Retype only the lines at the head of the records, first through the one with "- a render is", exactly as written.

:: RECORDS PROVIDED ::
──────────

(** * Canvas components of ai-task-hub: a shallow embedding

    Two React components are embedded here:

    - [CollaborationCursors] (src/components/canvas/collaboration-cursors.tsx),
      a pure function from a cursor list and a zoom percentage to a list of
      markers;
    - [CanvasElement] (src/components/canvas/canvas-element.tsx), a component
      with local state ([useState]), one effect ([useEffect]) that registers
      document listeners, and a render function by shape kind.

    JavaScript numbers are modelled as exact rationals ([Q]): the arithmetic
    of the components is [+], [-], [*], [/], [Math.min] and [Math.max];
    rounding, infinities and NaN of IEEE doubles are outside the model.
    The one expression of the components whose rounding shows against the
    way the spec writes it, the scaling of a cursor by the zoom, is embedded
    a second time with IEEE binary64 numbers ([CollaborationCursorsDoubles]).
    Class names and animation props carry no behaviour and are left out.

    React is modelled as far as the component relies on it:
    - a render is one call of the function body, with the props passed by
      the parent and the state cells as they are; the handlers it defines
      close over these values;
    - the handlers attached in the JSX are those of the render on screen;
    - an effect runs after the first render and after every render in
      which one of its dependencies differs ([Object.is]) from the render
      before; what it registered earlier stays in place otherwise;
    - state setters called by one handler are batched into one render. *)

From Stdlib Require Import QArith Qminmax.
From stdpp Require Import base list strings pretty.
From Corelib Require Import PrimFloat.

Local Open Scope Q_scope.

(** A JavaScript [number]. *)
Definition number : Type := Q.

(* ===================================================================== *)
(** ** collaboration-cursors.tsx *)
(* ===================================================================== *)

Module CollaborationCursors.

(** Modelled from the spec: the type [CursorPosition] is imported from
    [@/lib/realtime], which is outside the source slice; the spec gives
    its shape as [{ user: {id, name, avatar_url}, x, y }].  The component
    reads exactly these fields. *)
Record User := {
  user_id : string;
  name : string;
  avatar_url : option string
}.

Record CursorPosition := {
  user : User;
  x : number;
  y : number
}.

(** [const cursorColors = [...]] *)
Definition cursorColors : list string :=
  [ "#3B82F6"; "#8B5CF6"; "#10B981"; "#F97316";
    "#EF4444"; "#EC4899"; "#14B8A6"; "#F59E0B" ]%string.

(** One [<motion.div key=...>] of the overlay: its React key, the [left]
    and [top] of its style, the colour used for the pointer glyph
    ([fill]), for the badge border and for the avatar fallback, and the
    badge's avatar source and label.  [color] is [None] where the array
    read [cursorColors[...]] would give [undefined]. *)
Record Marker := {
  key : string;
  left : number;
  top : number;
  color : option string;
  avatar_src : option string;
  label : string
}.

(** The body of [cursors.map((cursor, index) => ...)]. *)
Definition renderCursor (zoom : number) (index : nat) (cursor : CursorPosition)
  : Marker :=
  let color := cursorColors !! (index mod length cursorColors)%nat in
  {| key := user_id (user cursor);
     left := x cursor * (zoom / 100);
     top := y cursor * (zoom / 100);
     color := color;
     avatar_src := avatar_url (user cursor);
     label := name (user cursor) |}.
(** * Chart helper utilities of the dashboard builder: a shallow embedding

    The development follows [app/utils/chartHelper.ts] (formatting, config
    lookup, mark lines and areas, tooltips, axis-label overflow) and the drop
    handler of [ChartDraggableTargetContainer.tsx].

    JavaScript values are modelled by the inductive [Val]; numbers are IEEE
    binary64 values (Rocq's primitive floats), so [NaN], the two zeros and the
    infinities behave as they do in the engine.  Arrays are lists; an array
    that the source updates in place is threaded through the function as
    state and handed back with the result. *)

From Stdlib Require Import String Ascii ZArith Bool Lia PrimFloat.
From Stdlib Require Import Sorting.Permutation Sorting.Sorted.
From stdpp Require Import base list.

Local Open Scope string_scope.
Local Open Scope list_scope.
Set Warnings "-register-all".

(** ** JavaScript values *)

Module JS.

(** A value of the language, and the nodes of a style/setting tree, which
    reach each other: a node's property may hold any value and the [rows]
    of a node can be handed out as a value by [getValue]. *)
Inductive Val : Type :=
| VUndef
| VNull
| VBool (b : bool)
| VNum (n : float)
| VStr (s : string)
| VObj (fields : list (string * Val))
| VRows (rows : list ChartStyleConfig)
with ChartStyleConfig : Type :=
| StyleConfig (key : string)
              (rows : option (list ChartStyleConfig))
              (props : list (string * Val)).

(** [v === null || v === undefined] *)
Definition is_nullish (v : Val) : bool :=
  match v with
  | VUndef | VNull => true
  | _ => false
  end.

(** [typeof v === 'string'] *)
Definition is_string (v : Val) : bool :=
  match v with
  | VStr _ => true
  | _ => false
  end.

Definition str_nonempty (s : string) : bool :=
  match s with
  | EmptyString => false
  | String _ _ => true
  end.
(** * PWM output driver: a shallow embedding of [src/main/drivers/pwm_output.c]

    The driver turns motor and servo commands into timer compare values.
    The embedding follows the C file function by function:

    - machine integers are [Z] with the wrap-around of the C type written
      out ([uint8], [uint16], [uint32], [sint32]);
    - [float] is IEEE-754 binary32, computed with the reference
      implementation of [SpecFloat] at precision 24, and [lrintf] rounds to
      the nearest integer, ties to even (the default rounding mode);
    - the static banks [motors] and [servos] are lists read with stdpp's
      lookup, an index past the end being a fault (undefined in C);
    - a compare-register handle is an optional address into a register
      store, [None] standing for the null pointer;
    - the timer, GPIO and digital-protocol primitives the file calls but
      does not define are recorded, in call order, in a trace of events. *)

From Stdlib Require Import ZArith Lia List Bool.
From Stdlib Require Import Floats.SpecFloat.
From stdpp Require Import base option list gmap.

Open Scope Z_scope.

(** ** Machine integers *)

Module MachineInt.

Definition wrap_unsigned (bits z : Z) : Z := z mod 2 ^ bits.

Definition wrap_signed (bits z : Z) : Z :=
  (z + 2 ^ (bits - 1)) mod 2 ^ bits - 2 ^ (bits - 1).

Definition uint8 : Z -> Z := wrap_unsigned 8.
Definition uint16 : Z -> Z := wrap_unsigned 16.
Definition uint32 : Z -> Z := wrap_unsigned 32.

(** [int] is 32 bits wide on every target of the firmware.  Signed overflow
    is undefined in ISO C; the model takes the two's-complement wrap that
    the processor's multiply and add instructions produce. *)
Definition sint32 : Z -> Z := wrap_signed 32.

End MachineInt.
Export MachineInt.

(** ** Single-precision arithmetic and [lrintf] *)

Module Float32.

Definition prec : Z := 24.
Definition emax : Z := 128.

(** Conversion of an integer to [float], as a C cast or the usual
    arithmetic conversion does it (round to nearest, ties to even). *)
Definition of_int (n : Z) : spec_float := binary_normalize prec emax n 0 false.

Definition mul : spec_float -> spec_float -> spec_float := SFmul prec emax.
Definition add : spec_float -> spec_float -> spec_float := SFadd prec emax.
Definition div : spec_float -> spec_float -> spec_float := SFdiv prec emax.

(** The integer nearest to [num / den] ([den] positive), a tie going to the
    even neighbour. *)
Definition round_half_even (num den : Z) : Z :=
  let q := num / den in
  match 2 * (num mod den) ?= den with
  | Lt => q
  | Gt => q + 1
  | Eq => if Z.even q then q else q + 1
  end.

(** [lrintf]: the argument rounded to an integer in the current rounding
    mode, which the firmware never changes from round-to-nearest-even.  On
    an infinity or a NaN the C result is unspecified; the model returns 0
    there, a case no 16-bit command reaches. *)
Definition lrintf (x : spec_float) : Z :=
  match x with
  | S754_finite s m e =>
      let magnitude :=
        match e with
        | Zneg p => round_half_even (Zpos m) (Z.pow_pos 2 p)
        | _ => Zpos m * 2 ^ e
        end in
      if s then - magnitude else magnitude
  | S754_zero _ => 0
  | S754_infinity _ | S754_nan => 0
  end.

End Float32.

(** ** The compare-value expressions of the five analog protocols

    Each definition is the right-hand side of the assignment to
    [*motors[index].ccr] in the function named after it, before the
    conversion to the register's type.  The timer clock macros come from
    [pwm_output.h], which differs per processor family, and are arguments
    here. *)

Module Encoder.

(** [pwmWriteBrushed]: [(value - 1000) * motors[index].period / 1000], in
    [int] arithmetic; [/] truncates towards zero. *)
Definition brushed (period value : Z) : Z :=
  Z.quot (sint32 (sint32 (value - 1000) * period)) 1000.

(** [pwmWriteStandard]: [value]. *)
Definition standard (value : Z) : Z := value.

(** [pwmWriteOneShot125]:
    [lrintf((float)(value * ONESHOT125_TIMER_MHZ/8.0f))]. *)
Definition oneshot125 (mhz value : Z) : Z :=
  Float32.lrintf
    (Float32.div (Float32.of_int (sint32 (value * mhz))) (Float32.of_int 8)).

(** [pwmWriteOneShot42]:
    [lrintf((float)(value * ONESHOT42_TIMER_MHZ/24.0f))]. *)
Definition oneshot42 (mhz value : Z) : Z :=
  Float32.lrintf
    (Float32.div (Float32.of_int (sint32 (value * mhz))) (Float32.of_int 24)).

(** [MULTISHOT_5US_PW] and [MULTISHOT_20US_MULT]. *)
Definition MULTISHOT_5US_PW (mhz : Z) : Z := sint32 (mhz * 5).
Definition MULTISHOT_20US_MULT (mhz : Z) : spec_float :=
  Float32.div (Float32.of_int (sint32 (mhz * 20))) (Float32.of_int 1000).

(** [pwmWriteMultiShot]:
    [lrintf(((float)(value-1000) * MULTISHOT_20US_MULT) + MULTISHOT_5US_PW)]. *)
Definition multishot (mhz value : Z) : Z :=
  Float32.lrintf
    (Float32.add
       (Float32.mul (Float32.of_int (sint32 (value - 1000)))
                    (MULTISHOT_20US_MULT mhz))
       (Float32.of_int (MULTISHOT_5US_PW mhz))).

End Encoder.

(** ** Data model *)

(** [ioTag_t]: a pin tag, [0] meaning that no pin is assigned. *)
Definition ioTag_t : Type := Z.
(** [IO_t]: the handle of a resolved GPIO pin. *)
Definition IO_t : Type := Z.

(** The fields of [timerHardware_t] that the driver reads. *)
Record timerHardware_t : Type := {
  timerHardware_tim : Z;
  timerHardware_channel : Z;
  timerHardware_output : Z
}.

(** The protocols of [motorPwmProtocolTypes_e]; [PWM_TYPE_OTHER] stands for
    any other value of the configuration byte. *)
Inductive motorPwmProtocolTypes_e : Type :=
| PWM_TYPE_STANDARD
| PWM_TYPE_ONESHOT125
| PWM_TYPE_ONESHOT42
| PWM_TYPE_MULTISHOT
| PWM_TYPE_BRUSHED
| PWM_TYPE_DSHOT600
| PWM_TYPE_DSHOT300
| PWM_TYPE_DSHOT150
| PWM_TYPE_OTHER.

(** The functions a port's [pwmWritePtr] can point to. *)
Inductive pwmWriteFuncPtr : Type :=
| fn_pwmWriteBrushed
| fn_pwmWriteStandard
| fn_pwmWriteOneShot125
| fn_pwmWriteOneShot42
| fn_pwmWriteMultiShot
| fn_pwmWriteDigital.
(** X11: the text of an attribute claim: after camliVersion come attribute,
    camliType, claimDate, claimType and permaNode, in this order, and for
    a set or add claim the value last; the map is left as it was. *)
Theorem MapToCamliJSON_attribute_claims (now : GoTime.Time)
    (permaNode : BlobRef) (attr val : string) :
  MapToCamliJSON enc (NewSetAttributeClaim now permaNode attr val)
  = (NewSetAttributeClaim now permaNode attr val,
     Ok (camliText enc (fmtV enc (VInt 1))
           [("attribute", js attr); ("camliType", js "claim");
            ("claimDate", js (RFC3339FromTime now));
            ("claimType", js "set-attribute");
            ("permaNode", js (BlobRef_String permaNode));
            ("value", js val)]))
  /\ MapToCamliJSON enc (NewAddAttributeClaim now permaNode attr val)
     = (NewAddAttributeClaim now permaNode attr val,
        Ok (camliText enc (fmtV enc (VInt 1))
              [("attribute", js attr); ("camliType", js "claim");
               ("claimDate", js (RFC3339FromTime now));
               ("claimType", js "add-attribute");
               ("permaNode", js (BlobRef_String permaNode));
               ("value", js val)]))
  /\ MapToCamliJSON enc (NewDelAttributeClaim now permaNode attr)
     = (NewDelAttributeClaim now permaNode attr,
        Ok (camliText enc (fmtV enc (VInt 1))
              [("attribute", js attr); ("camliType", js "claim");
               ("claimDate", js (RFC3339FromTime now));
               ("claimType", js "del-attribute");
               ("permaNode", js (BlobRef_String permaNode))])).
Proof.
  unfold NewSetAttributeClaim, NewAddAttributeClaim, NewDelAttributeClaim,
    newAttrChangeClaim, NewClaim, newCamliMap.
  generalize (RFC3339FromTime now) as date.
  generalize (BlobRef_String permaNode) as perma. intros perma date.
  split_and!.
  - eapply MapToCamliJSON_entries; [reflexivity | vm_compute; reflexivity |].
    simpl. unfold encodeEntry. simpl. now rewrite !jsonValue_string.
  - eapply MapToCamliJSON_entries; [reflexivity | vm_compute; reflexivity |].
    simpl. unfold encodeEntry. simpl. now rewrite !jsonValue_string.
  - eapply MapToCamliJSON_entries; [reflexivity | vm_compute; reflexivity |].
    simpl. unfold encodeEntry. simpl. now rewrite !jsonValue_string.
Qed.
End ClaimText.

──────────

:: EXERCISE RESULT ::
(** * Canvas components of ai-task-hub: a shallow embedding

    Two React components are embedded here:

    - [CollaborationCursors] (src/components/canvas/collaboration-cursors.tsx),
      a pure function from a cursor list and a zoom percentage to a list of
      markers;
    - [CanvasElement] (src/components/canvas/canvas-element.tsx), a component
      with local state ([useState]), one effect ([useEffect]) that registers
      document listeners, and a render function by shape kind.

    JavaScript numbers are modelled as exact rationals ([Q]): the arithmetic
    of the components is [+], [-], [*], [/], [Math.min] and [Math.max];
    rounding, infinities and NaN of IEEE doubles are outside the model.
    The one expression of the components whose rounding shows against the
    way the spec writes it, the scaling of a cursor by the zoom, is embedded
    a second time with IEEE binary64 numbers ([CollaborationCursorsDoubles]).
    Class names and animation props carry no behaviour and are left out.

    React is modelled as far as the component relies on it:
    - a render is one call of the function body, with the props passed by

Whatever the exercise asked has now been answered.